Page Banner

United States Department of Agriculture

Agricultural Research Service

Title: Effect of Method and Time of Buckthorn Management on Seedling Establishment and Resprouting Ability of Established Buckthorn Saplings

Authors
item Bisikwa, J - UNIV. OF MN
item Becker, R - UNIV. OF MN
item Jordan, N - UNIV. OF MN
item Biesboer, D - UNIV. OF MN
item Katovich, S - UNIV. OF MN
item Forcella, Frank

Submitted to: Meeting Abstract
Publication Type: Abstract Only
Publication Acceptance Date: February 16, 2006
Publication Date: February 16, 2006
Repository URL: http://ars.usda.gov/SP2UserFiles/Place/36450000/Products-Reprints/2006/1318.pdf
Citation: Bisikwa, J., Becker, R.L., Jordan, N.R., Biesboer, D.D., Katovich, S.A., Forcella, F. 2006. Effect of method and time of buckthorn management on seedling establishment and resprouting ability of established buckthorn saplings [abstract]. Weed Science Society of America. p. 52.

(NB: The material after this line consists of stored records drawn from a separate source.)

Lemma finalize_ok g rq now i status code n :
  clients_inv g →
  if audit_fits rq
  then ∃ g', finalize_integration_audit g rq now i status code n = Ok g' ∧ clients_inv g' ∧
    g_secrets g' = g_secrets g ∧ g_portal g' = g_portal g ∧
    ∃ row, g_audit g' = g_audit g ++ [row] ∧ al_request_id row = ih_request_id rq ∧
      al_method row = ih_method rq ∧ al_path row = ih_path rq ∧
      al_status_code row = status ∧ al_error_code row = code ∧ al_row_count row = n
  else finalize_integration_audit g rq now i status code n = Err (Crash "DataError").
Proof.
  intros [K R S O U A]. unfold finalize_integration_audit. destruct (audit_fits rq); [|done].
  eexists. split; [done|]. split_and!; [|done..|by eexists].
  constructor; simpl; try done; try (eapply keyed_mono; [|done]; lia).
  apply keyed_add; [done| |done]. intros (r & Hr & Hin)%list_elem_of_fmap. simpl in Hr.
  destruct A as [_ _ F]. rewrite Forall_forall in F. specialize (F r Hin). lia.
Qed.

Lemma touch_inv g now c :
  clients_inv g → clients_inv (touch_client_last_used now c g).
Proof. intros H. apply (touch_client_step g (ic_id c) (used_client now)); try done. apply used_client_ok. Qed.

Lemma same_clients_inv g g' :
  g_clients g' = g_clients g → g_secrets g' = g_secrets g → g_audit g' = g_audit g →
  g_next g' = g_next g → clients_inv g → clients_inv g'.
Proof. intros E1 E2 E3 E4 [K R S O U A]. constructor; rewrite ?E1, ?E2, ?E3, ?E4; done. Qed.

Lemma run_call_effect g rq now tick call g1 i outcome :
  clients_inv g → run_call g rq now tick call = (g1, i, outcome) →
  clients_inv g1 ∧ g_secrets g1 = g_secrets g ∧ g_audit g1 = g_audit g ∧
  match outcome with
  | Err _ => g_portal g1 = g_portal g
  | Ok (out, n) => ∃ c db', integration_handler (g_db g) c now call = Ok (db', out, n) ∧
      g_portal g1 = set_p_db db' (g_portal g)
  end.
Proof.
  intros Hi H. unfold run_call in H.
  destruct (require_integration_auth g rq now) as [[g0 c]|e] eqn:Ha; [|by injection H as <- <- <-].
  apply auth_ok in Ha as (c0 & token & _ & -> & -> & _).
  destruct (enforce_configured_limit _ _ _ _ _ _ _) as [b allowed].
  pose proof (touch_inv g now c0 Hi) as Ht.
  assert (Hg : ∀ b x, clients_inv (set_g_db x (set_g_buckets b (touch_client_last_used now c0 g))))
    by (intros; by apply (same_clients_inv (touch_client_last_used now c0 g))).
  assert (Hg' : ∀ b, clients_inv (set_g_buckets b (touch_client_last_used now c0 g)))
    by (intros; by apply (same_clients_inv (touch_client_last_used now c0 g))).
  destruct (allowed ?;; _) as [[[db' out] n]|e] eqn:E; injection H as <- _ <-; [|by split_and!].
  split_and!; [done..|]. ok_inv E. by exists (used_client now c0), db'.
Qed.

Lemma integration_request_ok g rq now tick call g' res :
  clients_inv g → integration_request g rq now tick call = (g', res) →
  request_effect g rq now call g' res.
Proof.
  intros Hi H. unfold integration_request in H.
  destruct (run_call g rq now tick call) as [[g1 i] outcome] eqn:E.
  apply run_call_effect in E as (Hc & Hs & Ha & Hp); [|done].
  destruct outcome as [[out n]|e].
  - destruct Hp as (c & db' & Hh & Hp).
    pose proof (finalize_ok g1 rq now i (success_status call) None n Hc) as Hf.
    destruct (audit_fits rq) eqn:Ef.
    + destruct Hf as (g2 & Eg & Hc2 & Hs2 & Hp2 & row & Hrow & ? & ? & ? & ? & ? & ?). rewrite Eg in H.
      injection H as <- <-. constructor; rewrite ?Ef; [done|congruence| |].
      * exists row. rewrite Hrow, Ha. by split_and!.
      * right. exists c, out, n, db'. split_and!; [done..|congruence].
    + rewrite Hf in H. injection H as <- <-. constructor; rewrite ?Ef; [done..|].
      right. by exists c, out, n, db'.
  - destruct (error_of e) as [status code] eqn:Ee.
    pose proof (finalize_ok g1 rq now i status (Some code) None Hc) as Hf.
    destruct (audit_fits rq) eqn:Ef.
    + destruct Hf as (g2 & Eg & Hc2 & Hs2 & Hp2 & row & Hrow & ? & ? & ? & ? & ? & ?). rewrite Eg in H.
      injection H as <- <-. constructor; rewrite ?Ef; [done|congruence| |].
      * exists row. simpl. rewrite Hrow, Ha, Ee. by split_and!.
      * left. split; [by eexists|congruence].
    + rewrite Hf in H. injection H as <- <-. constructor; rewrite ?Ef; [done..|].
      left. split; [by eexists|done].
Qed.
End Step.

(** ** Sequences of requests *)

Section Runs.
Context `{zone : PragueZone} `{!PragueZoneLaws zone} `{!PragueGap zone}.
Context `{crypto : Crypto} `{signing : Signing} `{interchange : Interchange}.
Context `{settings : IntegrationSettings}.

Record gateway_inv (g : Gateway) : Prop := {
  gi_portal : portal_inv (g_portal g);
  gi_clients : clients_inv g;
}.

(** The token a request hands out. *)
Definition issued_by (r : gateway_request) : option string :=
  match r with
  | ClientsStep _ _ _ (CreateClient raw _ | RotateSecret _ raw) => Some (generate_integration_token raw)
  | _ => None
  end.

(** A partner's request whose audit row fits its columns. *)
Definition is_audited (r : gateway_request) : bool :=
  match r with IntegrationStep rq _ _ _ => audit_fits rq | _ => false end.

Record gateway_step_ok (g : Gateway) (r : gateway_request) (g' : Gateway) : Prop := {
  gs_inv : gateway_inv g';
  gs_moves : moves (gateway_releases g r) (gateway_clock_ok g r) (gateway_spares_groups g r) (g_db g) (g_db g');
  gs_secrets : ∀ s, s ∈ g_secrets g' → is_revoked_at s = None →
    s ∈ g_secrets g ∨ ∃ t, issued_by r = Some t ∧ is_token_hash s = hash_integration_token t;
  gs_audit : ∃ rows, g_audit g' = g_audit g ++ rows ∧
    length rows = if is_audited r then 1%nat else 0%nat;
}.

Technical Abstract: European buckthorn is an exotic invasive woody species displacing native plants and is an agricultural pest that acts an alternative host for soybean aphid and oat rust fungus in Minnesota. Our goal for this study was to develop control strategies to minimize the negative effects of buckthorn on the natural ecosystems and also control buckthorn as an agricultural pest. The objective of this study was to determine the most effective management strategy of minimizing the negative effects of buckthorn on the natural ecosystem. The study was located at Eagle Lake and Battle Creek Regional Parks Minnesota, U.S.A. The results show that there was higher buckthorn seedling density, resprouting ability, and species richness in 2002 than in 2003 regardless of location and method of control due to drought conditions in 2003. The cut-stump plus triclopyr treatment resulted in higher buckthorn seedling densities and higher densities of other species the season following treatment compared to cutting only without herbicide use. Spring management season resulted in the lowest seedling density the season following treatment for both buckthorn and other species. Among spring control treatments, those that included herbicide and burning combination resulted in higher buckthorn seedling densities and higher species richness than treatments without burning. Therefore, among the spring control treatments, the treatment including both herbicide application and burning was the best management strategy for spring buckthorn control since it suppressed buckthorn regrowth and increased plant species richness. However, follow-up prescribed burning conducted in spring 2003 reduced native species richness. Our findings support our prediction that integrating more than one control technique would increase species diversity despite the fact that buckthorn seedling emergence also increased. This indicates that other follow-up treatments such as use of foliar sprays in addition to prescribed burns should be planned for long-term control of buckthorn seedling establishment.